Way back in 1995, an intriguing sci-fi film y the name of Twelve Monkeys, starring Bruce Willis in prime badass mode, dropped into cinemas, one of the first of a wave of apocalyptically-disposed storytelling that twenty years hence has become a veritable flood.
In this particular vision of the plethora of possible dystopian futures that beset humanity, a lethal virus has laid waste to the greater homo sapiens population necessitating a fairly radical course of action:
“An unknown and lethal virus has wiped out five billion people in 1996. Only 1% of the population has survived by the year 2035, and is forced to live underground. A convict (James Cole) reluctantly volunteers to be sent back in time to 1996 to gather information about the origin of the epidemic (who he’s told was spread by a mysterious “Army of the Twelve Monkeys”) and locate the virus before it mutates so that scientists can study it. Unfortunately Cole is mistakenly sent to 1990, six years earlier than expected, and is arrested and locked up in a mental institution, where he meets Dr. Kathryn Railly, a psychiatrist, and Jeffrey Goines, the insane son of a famous scientist and virus expert.” ( by Giancarlo Cairella)

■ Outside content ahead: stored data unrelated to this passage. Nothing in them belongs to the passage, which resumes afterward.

(* ===== verification/Sandbox.v ===== *)
(** Sandbox policy, canonical policy digest, attestation, failure evidence,
    cleanup receipts and the sandbox lifecycle reducer.

    Models [resymbol-debugger/src/sandbox.rs].  SHA-256 comes from the [sha2]
    package and is a parameter (class [Sha256]); the hasher state of
    [CanonicalPolicyDigest] is the byte string absorbed so far, as successive
    [update] calls hash the concatenation of their arguments.  A [BTreeSet] of
    guarantees is a [gset], iterated in the declaration order of the enum. *)

From S2P Require Import Prelude Identity.
Open Scope Z_scope.

(** ** SHA-256 *)

Class Sha256 := sha256 : list Z → list Z.

(** The documented output format: thirty-two bytes. *)
Class Sha256Spec `{Sha256} : Prop := sha256_output :
  ∀ m, length (sha256 m) = 32%nat ∧ Forall is_byte (sha256 m).

(** ** Policy vocabulary *)

Inductive IsolationBoundary : Type := UserMode | Hypervisor.

Inductive SandboxGuarantee : Type :=
  | FileSystemRedirection
  | RegistryRedirection
  | DisposableFileSystem
  | DisposableRegistry
  | RollbackOnClose
  | NetworkDisabled
  | IsolatedNetworkSimulation
  | ResourceLimits
  | ChildProcessControl
  | ProcessMitigations
  | JobAssignmentAtCreation
  | HypervisorBoundary.

#[global] Instance IsolationBoundary_eq_dec : EqDecision IsolationBoundary.
Proof. solve_decision. Defined.
#[global] Instance SandboxGuarantee_eq_dec : EqDecision SandboxGuarantee.
Proof. solve_decision. Defined.

(** Every guarantee, in the order the derived [Ord] sorts them. *)
Definition all_guarantees : list SandboxGuarantee :=
  [FileSystemRedirection; RegistryRedirection; DisposableFileSystem; DisposableRegistry;
   RollbackOnClose; NetworkDisabled; IsolatedNetworkSimulation; ResourceLimits;
   ChildProcessControl; ProcessMitigations; JobAssignmentAtCreation; HypervisorBoundary].

(** The tag byte of [CanonicalPolicyDigest::guarantee]. *)
Definition guarantee_tag (g : SandboxGuarantee) : Z :=
  match g with
  | FileSystemRedirection => 1
  | RegistryRedirection => 2
  | DisposableFileSystem => 3
  | DisposableRegistry => 4
  | RollbackOnClose => 5
  | NetworkDisabled => 6
  | IsolatedNetworkSimulation => 7
  | ResourceLimits => 8
  | ChildProcessControl => 9
  | ProcessMitigations => 10
  | JobAssignmentAtCreation => 11
  | HypervisorBoundary => 12
  end.

Definition guarantee_of_tag (n : Z) : SandboxGuarantee :=
  match n with
  | 1 => FileSystemRedirection
  | 2 => RegistryRedirection
  | 3 => DisposableFileSystem
  | 4 => DisposableRegistry
  | 5 => RollbackOnClose
  | 6 => NetworkDisabled
  | 7 => IsolatedNetworkSimulation
  | 8 => ResourceLimits
  | 9 => ChildProcessControl
  | 10 => ProcessMitigations
  | 11 => JobAssignmentAtCreation
  | _ => HypervisorBoundary
  end.

#[global] Instance SandboxGuarantee_countable : Countable SandboxGuarantee.
Proof. by apply (inj_countable' guarantee_tag guarantee_of_tag); intros []. Defined.

(** Iteration over a [BTreeSet<SandboxGuarantee>]. *)
Definition guarantee_elems (s : gset SandboxGuarantee) : list SandboxGuarantee :=
  base.filter (λ g, g ∈ s) all_guarantees.

Inductive SandboxNetworkMode : Type := Disabled | IsolatedSimulation.
Inductive ProcessMitigationProfile : Type := StrictV1 | CompatibilityV1.
Inductive ChildProcessProfile : Type := Deny | SameSandboxOnly.
Inductive DynamicCodeProfile : Type := Prohibit | MicrosoftSignedOnly | AllowDynamicCode.
Inductive Win32kProfile : Type := Disable | AllowWin32k.

#[global] Instance SandboxNetworkMode_eq_dec : EqDecision SandboxNetworkMode.
Proof. solve_decision. Defined.
#[global] Instance ProcessMitigationProfile_eq_dec : EqDecision ProcessMitigationProfile.
Proof. solve_decision. Defined.
#[global] Instance ChildProcessProfile_eq_dec : EqDecision ChildProcessProfile.
Proof. solve_decision. Defined.
#[global] Instance DynamicCodeProfile_eq_dec : EqDecision DynamicCodeProfile.
Proof. solve_decision. Defined.
#[global] Instance Win32kProfile_eq_dec : EqDecision Win32kProfile.
Proof. solve_decision. Defined.

Record SandboxProviderDescriptor : Type := mkSandboxProviderDescriptor {
  sd_id : list Z;
  sd_boundary : IsolationBoundary;
  sd_guarantees : gset SandboxGuarantee;
  sd_build_identity : list Z
}.

Inductive SandboxProviderSelection : Type :=
  | LocalAppContainer
  | WindowsSandbox
  | HyperV
  | Registered (descriptor : SandboxProviderDescriptor).

Record VmIsolationIdentity : Type := mkVmIsolationIdentity {
  vm_sealed_image_id : list Z;
  vm_sealed_image_digest : list Z;
  vm_differencing_disk_id : list Z;
  vm_channel_nonce : list Z;
  vm_channel_protocol_version : Z;
  vm_guest_agent_build : list Z
}.

Record SandboxResourceLimits : Type := mkSandboxResourceLimits {
  rl_memory_bytes : Z;
  rl_disk_bytes : Z;
  rl_active_process_limit : Z;
  rl_cpu_rate_basis_points : Z;
  rl_wall_clock_millis : Z
}.

Record SandboxPolicyApprovalId : Type := mkSandboxPolicyApprovalId {
  approval_session_id : Z;
  approval_nonce : list Z
}.

Record SandboxPolicy : Type := mkSandboxPolicy {
  sp_session_id : Z;
  sp_policy_approval : SandboxPolicyApprovalId;
  sp_provider : SandboxProviderSelection;
  sp_required_boundary : IsolationBoundary;
  sp_required_guarantees : gset SandboxGuarantee;
  sp_network : SandboxNetworkMode;
  sp_resources : SandboxResourceLimits;
  sp_process_mitigations : ProcessMitigationProfile;
  sp_child_processes : ChildProcessProfile;
  sp_dynamic_code : DynamicCodeProfile;
  sp_win32k : Win32kProfile;
  sp_rollback_on_close : bool;
  sp_vm_identity : option VmIsolationIdentity
}.

#[global] Instance SandboxProviderDescriptor_eq_dec : EqDecision SandboxProviderDescriptor.
Proof. solve_decision. Defined.
#[global] Instance SandboxProviderSelection_eq_dec : EqDecision SandboxProviderSelection.
Proof. solve_decision. Defined.
#[global] Instance VmIsolationIdentity_eq_dec : EqDecision VmIsolationIdentity.
Proof. solve_decision. Defined.
#[global] Instance SandboxResourceLimits_eq_dec : EqDecision SandboxResourceLimits.
Proof. solve_decision. Defined.
#[global] Instance SandboxPolicyApprovalId_eq_dec : EqDecision SandboxPolicyApprovalId.
Proof. solve_decision. Defined.
#[global] Instance SandboxPolicy_eq_dec : EqDecision SandboxPolicy.
Proof. solve_decision. Defined.

(** ** Policy validation *)

Inductive ResourceLimitError : Type := Memory | Disk | ProcessCount | CpuRate | WallClock.

Inductive PolicyValidationError : Type :=
  | Resource (e : ResourceLimitError)
  | RollbackRequired
  | ApprovalSessionMismatch
  | ProviderBoundaryMismatch
  | LocalSimulationUnsupported
  | StrictProfileConflict
  | MissingGuarantee (g : SandboxGuarantee)
  | ConflictingNetworkGuarantees
  | ImpossibleBoundaryGuarantee
  | ReservedProviderId
  | EmptyProviderGuarantees
  | MissingVmIdentity
  | UnexpectedVmIdentity
  | InvalidVmChannelVersion
  | UnsupportedGuarantee (g : SandboxGuarantee).

Definition MIB : Z := 1024 * 1024.
Definition GIB : Z := 1024 * MIB.

Definition resource_limits_validate (r : SandboxResourceLimits) : result unit ResourceLimitError :=
  do? fail_if (negb (in_range (32 * MIB) (128 * GIB) (rl_memory_bytes r))) Memory in
  do? fail_if (negb (in_range (16 * MIB) (512 * GIB) (rl_disk_bytes r))) Disk in
  do? fail_if (negb (in_range 1 128 (rl_active_process_limit r))) ProcessCount in
  do? fail_if (negb (in_range 1 10000 (rl_cpu_rate_basis_points r))) CpuRate in
  do? fail_if (negb (in_range 1000 86400000 (rl_wall_clock_millis r))) WallClock in
  Ok tt.

Definition is_reserved_provider_id (id : list Z) : bool :=
  let lower := to_ascii_lowercase id in
  bool_decide (lower = str "local-appcontainer")
  || bool_decide (lower = str "windows-sandbox")
  || bool_decide (lower = str "hyper-v").
Definition validate_reason (reason : list Z) : result unit ProtocolValidationError :=
  if bool_decide (reason = []) || (MAX_REASON_BYTES <? str_len reason)
     || existsb is_control reason
  then Err PVE.InvalidReason
  else Ok tt.

Definition availability_validate (a : CapabilityAvailability)
    : result unit ProtocolValidationError :=
  match a with
  | Unavailable _ reason => validate_reason reason
  | Available => Ok tt
  end.

(** The first loop of [CapabilityReport::validate]; [seen] is the
    [BTreeSet] it fills. *)
Fixpoint report_scan (seen : list DebugCapability) (statuses : list CapabilityStatus)
    : result (list DebugCapability) ProtocolValidationError :=
  match statuses with
  | [] => Ok seen
  | status :: rest =>
      do? availability_validate (cs_availability status) in
      do? fail_if (bool_decide (cs_capability status ∈ seen))
            (PVE.DuplicateCapability (cs_capability status)) in
      report_scan (cs_capability status :: seen) rest
  end.

Fixpoint report_missing (seen all : list DebugCapability) : result unit ProtocolValidationError :=
  match all with
  | [] => Ok tt
  | c :: rest =>
      do? fail_if (negb (bool_decide (c ∈ seen))) (PVE.MissingCapability c) in
      report_missing seen rest
  end.

Definition report_validate (r : CapabilityReport) : result unit ProtocolValidationError :=
  do? fail_if (MAX_CAPABILITY_STATUSES <? zlen (report_statuses r))
        (PVE.TooManyCapabilityStatuses (zlen (report_statuses r)) MAX_CAPABILITY_STATUSES) in
  let? seen := report_scan [] (report_statuses r) in
  report_missing seen DebugCapability_ALL.

(** ** Breakpoints *)

Inductive HardwareAccess : Type := Execute | Write | ReadWrite.
#[global] Instance HardwareAccess_eq_dec : EqDecision HardwareAccess.
Proof. solve_decision. Defined.

Inductive BreakpointKind : Type :=
  | Software
  | Hardware (access : HardwareAccess) (size : Z).
#[global] Instance BreakpointKind_eq_dec : EqDecision BreakpointKind.
Proof. solve_decision. Defined.

Inductive BreakpointScope : Type :=
  | ProcessScope
  | ThreadScope (thread_id : Z).
#[global] Instance BreakpointScope_eq_dec : EqDecision BreakpointScope.
Proof. solve_decision. Defined.

Record BreakpointSpec : Type := mkBreakpointSpec {
  bp_id : Z;
  bp_address : Z;
  bp_kind : BreakpointKind;
  bp_scope : BreakpointScope
}.
#[global] Instance BreakpointSpec_eq_dec : EqDecision BreakpointSpec.
Proof. solve_decision. Defined.

Inductive BreakpointPersistence : Type := Persistent | Temporary.
#[global] Instance BreakpointPersistence_eq_dec : EqDecision BreakpointPersistence.
Proof. solve_decision. Defined.
Record ElfSectionHeader : Type := mkElfSectionHeader {
  esh_table_index : Z;
  esh_name_offset : Z;
  esh_section_type : Z;
  esh_flags : Z;
  esh_virtual_address : Z;
  esh_file_offset : Z;
  esh_size : Z;
  esh_link : Z;
  esh_info : Z;
  esh_address_alignment : Z;
  esh_entry_size : Z
}.

Record ElfLoadSegment : Type := mkElfLoadSegment {
  ls_program_header_index : Z;
  ls_file_offset : Z;
  ls_file_size : Z;
  ls_virtual_address : Z;
  ls_memory_size : Z;
  ls_flags : Z;
  ls_alignment : Z
}.
#[global] Instance ElfLoadSegment_eq_dec : EqDecision ElfLoadSegment.
Proof. solve_decision. Defined.

Definition segment_readable (s : ElfLoadSegment) : bool := negb (Z.land (ls_flags s) 4 =? 0).
Definition segment_writable (s : ElfLoadSegment) : bool := negb (Z.land (ls_flags s) 2 =? 0).
Definition segment_executable (s : ElfLoadSegment) : bool := negb (Z.land (ls_flags s) 1 =? 0).

Record ElfSymbol : Type := mkElfSymbol {
  es_table_index : Z;
  es_name : list Z;
  es_value : Z;
  es_size : Z;
  es_info : Z;
  es_other : Z;
  es_section_index : Z
}.

Record ElfAnalysis : Type := mkElfAnalysis {
  elf_identity : BinaryIdentity;
  elf_class : ElfClass;
  elf_endian : ElfEndian;
  elf_os_abi : Z;
  elf_abi_version : Z;
  elf_type : Z;
  elf_machine : Z;
  elf_version : Z;
  elf_entry_va : Z;
  elf_entry_rva : Z;
  elf_flags : Z;
  elf_header_size : Z;
  elf_program_header_offset : Z;
  elf_program_header_entry_size : Z;
  elf_program_headers : list ElfProgramHeader;
  elf_section_header_offset : Z;
  elf_section_header_entry_size : Z;
  elf_section_name_table_index : Z;
  elf_section_headers : list ElfSectionHeader;
  elf_load_segments : list ElfLoadSegment;
  elf_image_size : Z;
  elf_symbols : list ElfSymbol;
  elf_symbol_scan_truncated : bool;
  elf_symbol_graph : SymbolGraph
}.

(** ** Checks *)

Definition invalid {A} (field : string) (reason : list Z) : elf_result A :=
  Err (AE.InvalidField field reason).

(** A guard that ends in [invalid]. *)
Definition invalid_if (b : bool) (field : string) (reason : list Z) : elf_result unit :=
  if b then invalid field reason else Ok tt.

Definition elf_try_from (top n : Z) (what : string) : elf_result Z :=
  if n <=? top then Ok n else Err (AE.IntegerConversion what).

Definition usize_to_u64 (value : Z) (context : string) : elf_result Z :=
  elf_try_from u64_max value context.

Definition elf_enforce_count (kind : string) (count limit : Z) : elf_result unit :=
  if limit <? count then Err (AE.LimitExceeded kind count limit) else Ok tt.

Definition narrow_alignment (value : Z) (field : string) : elf_result Z :=
  if value <=? u32_max then Ok value
  else invalid field (str "alignment beyond the 32-bit range is unsupported").

Definition narrow_section_flags (value : Z) : elf_result Z :=
  if value <=? u32_max then Ok value
  else invalid "ELF section flags"
         (str "processor-specific flags beyond the 32-bit range are unsupported").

The series, with a script by Travis Fickett and Terry Matalas (Nikita, Terra Nova), is set to pick up where the movie left off with Aaron Stanford stepping in for Bruce Willis as James Coles, and Amanda Schull as Dr. Railly and Noah Bean, Kirk Acevedo (who plays Cole’s friend, a loose replacement for the part of Jeffrey Goines possibly) and Zeljko Ivanek also among the cast.
While one trailer does not a firm prognosis for a series make, the trailer certainly looks to have captured the do-or-die mentality of the original movie, as well as neatly bottling up the paranoia, urgency and is-he-or-isn’t-he mad vibe.
There are some changes with Cole not so much conscripted as volunteering this time around, his mission set in train by a future version of Dr. Railly who evidently hopes he is persuasive enough to convince her past self to go along with what will sound like, well, the ravings of a madman.
Like any apocalyptic show worth its salt these days, there looks to be layers upon layers of conspiracy with The Army of the Twelve Monkeys not the only game in town, with Cole on the lookout, reasons unknown, for a Leland Frost who no doubt holds the keys to the whole shebang.
Quite whether it will hold a candle to the wild craziness and surreal feel of the original will become crystal clear when Twelve Monkeys debuts on syfy in January 2015.